There is an old stock market adage: “As goes January, so goes the year.” And it is always true, except when it isn’t - like last year when the markets lost almost 9% in January but gained 23% for the year. Just like 2009, the markets have turned in a brutal January, so I thought it might be a good time to share my thoughts about where we are now and how we might use this opportunity for gain.

The Macro Picture

The recovery of the United States economy is linked to, and arguably dependent upon, the rapidly expanding Chinese economy. The robust growth of the Chinese economy has been widely attributed to effective stimulus policies of the Chinese government. It is worth taking a deeper look at the Chinese stimulus package to see how it differs from our own stimulus policies.

The United States economic stimulus package was a combination of government spending and bail outs of economically failing (read: high tax and high spend) states like California, New York and New Jersey. In China, the stimulus was targeted to lend money, through banks, for real estate and business endeavors.

In the words of the great economist, Yogi Berra, “It’s like de’ja’ vu, all over again.”

That history repeats itself is hardly newsworthy. That it may be repeating itself with 3G-like speed is a little unsettling. Think of the results of our own policies of encouraging marginally qualified borrowers to borrow low cost money to buy homes that they otherwise could not afford.  Now overlay those results onto the recent Chinese stimulus policies. Thanks to generous, low cost, lending by Chinese banks (funded by government stimulus), real estate prices have been soaring. Many homes in China have been bought, but never lived in, as they are being held for speculation only. When you consider that mortgage delinquencies are rising in China, it is pretty easy to connect the dots and make the case for a real estate bubble with a burst in its future.

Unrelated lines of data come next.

(* ===== verification/ConnectExamples.v ===== *)
(** * ConnectExamples: concrete connect rules

    Policies with connect rules loaded into the demo machine: the targets on which
    kernel and evaluator differ, and the theorems of [ConnectPolicy] at concrete
    policies. *)

From Stdlib Require Import String.
From S2P Require Import Prelude Types Bpf State Logic.
From S2P Require Import Enforcer Gate PathVerdict Hooks ConnectVerdict Concrete.
From S2P Require Import Policy MapLoad LoadFacts LoadFold PathPolicy Net ConnectLoad ConnectPolicy LoadExamples.

#[local] Existing Instance lpm_ref.
#[local] Open Scope string_scope.
#[local] Open Scope list_scope.
#[local] Open Scope Z_scope.

(** ** A few networks and addresses, parsed as net.ParseCIDR and net.ParseIP do *)

Definition known_networks : list (gostring * (list Z * Z)) :=
  [(bytes_of "10.0.0.0/8", ([10; 0; 0; 0], 8)); (bytes_of "10.1.0.0/16", ([10; 1; 0; 0], 16));
   (bytes_of "0.0.0.0/0", ([0; 0; 0; 0], 0)); (bytes_of "::/0", (zeros 16, 0))].

Definition known_addresses : list (gostring * list Z) :=
  [(bytes_of "10.0.0.7", mapped [10; 0; 0; 7]); (bytes_of "10.1.1.1", mapped [10; 1; 1; 1]); (bytes_of "93.184.216.34", mapped [93; 184; 216; 34]);
   (bytes_of "a01:101::", [10; 1; 1; 1] ++ zeros 12)].

Definition find_text {A} (l : list (gostring * A)) (s : gostring) : option A :=
  snd <$> List.find (fun e => streq e.1 s) l.
Definition some_cidr : gostring -> option (list Z * Z) := find_text known_networks.
Definition some_ip : gostring -> option (list Z) := find_text known_addresses.

Lemma find_text_in {A} (l : list (gostring * A)) s x : find_text l s = Some x -> (s, x) ∈ l.
Proof.
  unfold find_text. intros ([k y] & Hf & ->)%fmap_Some. apply List.find_some in Hf as [Hin Hk].
  apply streq_spec in Hk. cbn in *. subst k. by apply list_elem_of_In.
Qed.

(** The bits of a network past its prefix are zero. *)
Definition masked_ok (n : list Z) (ones : Z) : bool :=
  forallb (fun i => (Z.of_nat i <? ones) || negb (key_bit n i)) (seq 0 (8 * length n)).

Lemma masked_ok_spec n ones : masked_ok n ones = true -> forall i, ones <= Z.of_nat i -> key_bit n i = false.
Proof.
  unfold masked_ok. rewrite forallb_forall. intros H i Hi. destruct (decide (i < 8 * length n)%nat) as [Hlt|].
  - specialize (H i). rewrite in_seq in H. specialize (H ltac:(lia)). apply orb_true_iff in H as [H|H]; [lia|].
    by apply negb_true_iff in H.
  - apply key_bit_short. lia.
Qed.

#[local] Instance some_net : NetOk some_cidr some_ip.
Proof.
  split.
  - intros c n ones Hc. apply find_text_in in Hc. revert n ones Hc.
    assert (Forall (fun e => (length e.2.1 = 4%nat /\ e.2.2 <= 32 \/ length e.2.1 = 16%nat /\ e.2.2 <= 128) /\
              0 <= e.2.2 /\ Forall is_byte e.2.1 /\ masked_ok e.2.1 e.2.2 = true) known_networks) as Hall.
    { apply (bool_decide_unpack _). vm_compute. exact I. }
    rewrite Forall_forall in Hall. intros n ones Hin. destruct (Hall _ Hin) as (H1 & H2 & H3 & H4). cbn in *.
    split_and!; [done..|]. by apply masked_ok_spec.
  - intros s ip Hs. apply find_text_in in Hs.
    assert (Forall (fun e => e.1 <> [] /\ length e.2 = 16%nat /\ Forall is_byte e.2) known_addresses) as Hall.
    { apply (bool_decide_unpack _). vm_compute. exact I. }
    rewrite Forall_forall in Hall. exact (Hall _ Hs).
Qed.

(** ** Policies *)

Definition connect_rule (id dec : string) (ip_in ip_not_in : list string) (port_in port_not_in : list Z) : CompiledRule :=
  mk_rule (bytes_of id) [] (bytes_of dec) (bytes_of "connect") [] []
    (bytes_of <$> ip_in) (bytes_of <$> ip_not_in) port_in port_not_in None [] [] 16.

Definition load_net (cp : CompiledPolicy) : option LoadStats * list enforcer_maps :=
  LoadLive accept no_homes some_stat some_cidr some_ip cp true 3 live_maps.
Definition loaded_net (cp : CompiledPolicy) : enforcer_maps := end_state live_maps (load_net cp).2.

Definition connect_to (dest : string) (port : Z) : ActionInput :=
  mk_input (bytes_of "connect") [] [] (bytes_of dest) port false None [] [].

(** Whether the kernel denies a connect to the address, and whether the evaluator has
    a deny hit for its text. *)
Definition decisions (cp : CompiledPolicy) (addr : list Z) (dest : string) (port : Z) : bool * bool :=
  (bool_decide (is_Some (connect_verdict (loaded_net cp) addr port)),
   bool_decide (is_Some (deny_hit (dest_in some_cidr some_ip) (dest_ok some_ip) (Live cp) (connect_to dest port)))).

Definition split_rules : CompiledPolicy :=
  policy [connect_rule "no-lan" "deny" ["10.0.0.0/8"] [] [] []; connect_rule "no-mail" "deny" [] [] [25] []].
Definition with_allow : CompiledPolicy :=
  policy [connect_rule "no-lan" "deny" ["10.0.0.0/8"] [] [] []; connect_rule "lan" "allow" ["10.1.0.0/16"] [] [] []].
Definition two_sided : CompiledPolicy := policy [connect_rule "lan-mail" "deny" ["10.0.0.0/8"] [] [25] []].
Definition excluded_mail : CompiledPolicy := policy [connect_rule "mail" "deny" [] ["10.0.0.0/8"] [25] []].
Definition same_network : CompiledPolicy :=
  policy [connect_rule "no-lan" "deny" ["10.0.0.0/8"] [] [] []; connect_rule "lan-ssh" "deny" ["10.0.0.0/8"] [] [22] []].
Definition port_zero : CompiledPolicy := policy [connect_rule "zero" "deny" [] [] [0] []].
Definition with_exclusion : CompiledPolicy :=
  policy [connect_rule "no-lab" "deny" ["10.1.0.0/16"] [] [] []; connect_rule "lan-only" "deny" [] ["10.0.0.0/8"] [] []].

(** Targets the kernel and the evaluator decide differently, each under a policy that
    loads without error: an allow rule prevails over a deny rule; a rule on networks and
    ports denies its ports for every address, also for the networks it excludes; a later
    rule on the same network replaces an earlier one; port 0 stands for every port; an
    IPv4 network also covers the IPv6 addresses that start with its bytes; the networks
    one rule excludes are let through past the deny rules of others. *)
Example connect_kernel_and_eval_differ :
  Forall (fun cp => is_Some (load_net cp).1) [split_rules; with_allow; two_sided; excluded_mail; same_network; port_zero; with_exclusion] /\
  decisions split_rules [10; 1; 1; 1] "10.1.1.1" 80 = (true, true) /\
  decisions with_allow [10; 1; 1; 1] "10.1.1.1" 80 = (false, true) /\
  decisions two_sided [93; 184; 216; 34] "93.184.216.34" 25 = (true, false) /\
  decisions excluded_mail [10; 1; 1; 1] "10.1.1.1" 25 = (true, false) /\
  decisions same_network [10; 1; 1; 1] "10.1.1.1" 80 = (false, true) /\
  decisions port_zero [93; 184; 216; 34] "93.184.216.34" 443 = (true, false) /\
  decisions split_rules ([10; 1; 1; 1] ++ zeros 12) "a01:101::" 443 = (true, false) /\
  decisions with_exclusion [10; 1; 1; 1] "10.1.1.1" 80 = (false, true).
Proof.
  split; [repeat (apply Forall_cons; split); [by eexists; vm_compute..|constructor]|].
  split_and!; vm_compute; reflexivity.
Qed.

(** ** Witnesses *)

Lemma split_loads : exists st, load_net split_rules = (Some st, (load_net split_rules).2).
Proof. by eexists; vm_compute. Qed.


Lemma split_plain : Forall (plain_connect some_cidr some_ip) (Live split_rules).
Proof.
  repeat (apply Forall_cons; split); [..|constructor]; right; split_and!; try done.
  - left. split_and!; [done|done|]. apply Forall_singleton. vm_compute. reflexivity.
  - right. split_and!; [done|done|]. by apply Forall_singleton.
Qed.

Definition net_state (cp : CompiledPolicy) : kstate := mk_kstate demo_enroll (loaded_net cp).

Lemma split_ready : scratch_ready agent_env (net_state split_rules).
Proof.
  split; [by eexists; vm_compute|exists (zeros 256); split; vm_compute; reflexivity].
Qed.

(** A host of the policy's network is denied, another host is not. *)
Lemma connect_agrees_with_eval_witness :
  let check a := (enforce_connect_parsed (Some (a ++ zeros 12)) 4 80 agent_env (net_state split_rules)).1 in
  check [10; 1; 1; 1] = - EPERM /\ check [93; 184; 216; 34] = 0.
Proof.
  destruct split_loads as [st Hst]. split.
  - destruct (connect_agrees_with_eval accept no_homes some_stat some_cidr some_ip split_rules true 3 live_maps st _ Hst
      agent_env (net_state split_rules) ([10; 1; 1; 1] ++ zeros 12) 80 (connect_to "10.1.1.1" 80) split_plain split_ready
      ltac:(reflexivity) ltac:(cbn; lia) ltac:(repeat constructor; unfold is_byte; lia) ltac:(lia)
      ltac:(repeat split; reflexivity)) as [[H _]|[_ H]]; [exact H|].
    exfalso. apply H. eexists. vm_compute. reflexivity.
  - destruct (connect_agrees_with_eval accept no_homes some_stat some_cidr some_ip split_rules true 3 live_maps st _ Hst
      agent_env (net_state split_rules) ([93; 184; 216; 34] ++ zeros 12) 80 (connect_to "93.184.216.34" 80) split_plain split_ready
      ltac:(reflexivity) ltac:(cbn; lia) ltac:(repeat constructor; unfold is_byte; lia) ltac:(lia)
      ltac:(repeat split; reflexivity)) as [[_ H]|[H _]]; [|exact H].
    exfalso. destruct H as [r H]. vm_compute in H. discriminate H.
Defined.

Lemma exclusion_ready : scratch_ready agent_env (net_state with_exclusion).
Proof. split; [by eexists; vm_compute|exists (zeros 256); split; vm_compute; reflexivity]. Qed.

(** The network the second rule excludes is let through although the first denies a part
    of it, which the evaluator does. *)
Lemma allow_networks_prevail_witness :
  (enforce_connect_parsed (Some ([10; 1; 1; 1] ++ zeros 12)) 4 80 agent_env (net_state with_exclusion)).1 = 0 /\
  is_Some (deny_hit (dest_in some_cidr some_ip) (dest_ok some_ip) (Live with_exclusion) (connect_to "10.1.1.1" 80)).
Proof.
  assert (exists st, load_net with_exclusion = (Some st, (load_net with_exclusion).2)) as [st Hst] by (by eexists; vm_compute).
  destruct (allow_networks_prevail accept no_homes some_stat some_cidr some_ip with_exclusion true 3 live_maps st _ Hst
    agent_env (net_state with_exclusion) ([10; 1; 1; 1] ++ zeros 12) 4 80 exclusion_ready
    ltac:(reflexivity) ltac:(cbn; lia) ltac:(by left)) as [Hk He].
  - eexists _, (bytes_of "10.0.0.0/8"), _. split; [right; left|]. split; [left|]. split; vm_compute; reflexivity.
  - intros r c k Hr _ _. repeat (apply elem_of_cons in Hr as [-> |Hr]; [reflexivity|]).
    exfalso. exact (not_elem_of_nil _ Hr).
  - split; [exact Hk|]. apply (He _ (connect_rule "no-lab" "deny" ["10.1.0.0/16"] [] [] [])); [left|reflexivity|vm_compute; reflexivity|].
    intros r Hr _. right. repeat (apply elem_of_cons in Hr as [-> |Hr]; [reflexivity|]).
    exfalso. exact (not_elem_of_nil _ Hr).
Defined.

(** A rule for mail to the private network, and a mail server elsewhere. *)
Lemma deny_ports_ignore_networks_witness :
  (enforce_connect_parsed (Some ([93; 184; 216; 34] ++ zeros 12)) 4 25 agent_env (net_state two_sided)).1 = - EPERM.
Proof.
  assert (exists st, load_net two_sided = (Some st, (load_net two_sided).2)) as [st Hst] by (by eexists; vm_compute).
  apply (deny_ports_ignore_networks accept no_homes some_stat some_cidr some_ip two_sided true 3 live_maps st _ Hst
    agent_env (net_state two_sided) ([93; 184; 216; 34] ++ zeros 12) 4 25
    (connect_rule "lan-mail" "deny" ["10.0.0.0/8"] [] [25] [])).
  - split; [by eexists; vm_compute|exists (zeros 256); split; vm_compute; reflexivity].
  - reflexivity.
  - cbn. lia.
  - by left.
  - lia.
  - left.
  - reflexivity.
  - left.
  - intros r c k Hr Hc _. repeat (apply elem_of_cons in Hr as [-> |Hr]; [by apply not_elem_of_nil in Hc|]).
    exact (not_elem_of_nil _ Hr).
  - intros r Hr Hc. repeat (apply elem_of_cons in Hr as [-> |Hr]; [by apply not_elem_of_nil in Hc|]).
    exact (not_elem_of_nil _ Hr).
Defined.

The other lending from the Chinese stimulus was targeted at manufactures so that they could ramp up capacity and in turn sell more, relatively low cost, stuff to high debt economies like the United States and the countries in the Euro Zone.

If you buy into the case for the Chinese economy being pumped up on steroids of cheap borrowed money, then you may also be concerned about some of buyers of low cost Chinese products. Namely the economic PIGS (Portugal, Ireland, Greece, and Spain). You could throw in Italy too, but then the PIGS acronym becomes PIIGS and that doesn’t flow as well. Oh, and does anyone remember Dubai defaulting on their debt? These otherwise great countries are on the verge of economic collapse as the burden of their national debt tips past unmanageable.

Recently, because of uncertainty surrounding the economies of the debt laden PIGS, the Euro has been in freefall which has made the US dollar look relatively strong. This hurts the case for US exports. But this could all change quickly and the Euro could find support if the PIGS get bailed out by the other Euro Zone countries.  This could happen as early as this week.

When we sit around our well lit living rooms throwing stones at the nearly defaulting economies in Europe, we should remember the thousand pound elephant sitting in the room: the biggest high debt economy of them all – the United States.

Our national debt has surpassed 98% of our GDP. We owe more than $40,000.000 for each man, woman, and child living in the United States. That number is projected to double over the next 10 years. Moody’s has warned of a downgrade of US debt from the coveted AAA rating. US policy makers have become openly hostile toward US banks and other businesses which has a chilling effect on business development, expansion, and job creation - the very same jobs needed for a sustainable recovery.

In the United States roughly 40% of our economy is tied to housing so it stands to reason that we will not see inflation without stable/rising housing prices and wages. Because wages are not likely to increase until unemployment drops significantly and housing prices are not likely to increase until excess supply has been absorbed, the greater risk to the US economy is deflation.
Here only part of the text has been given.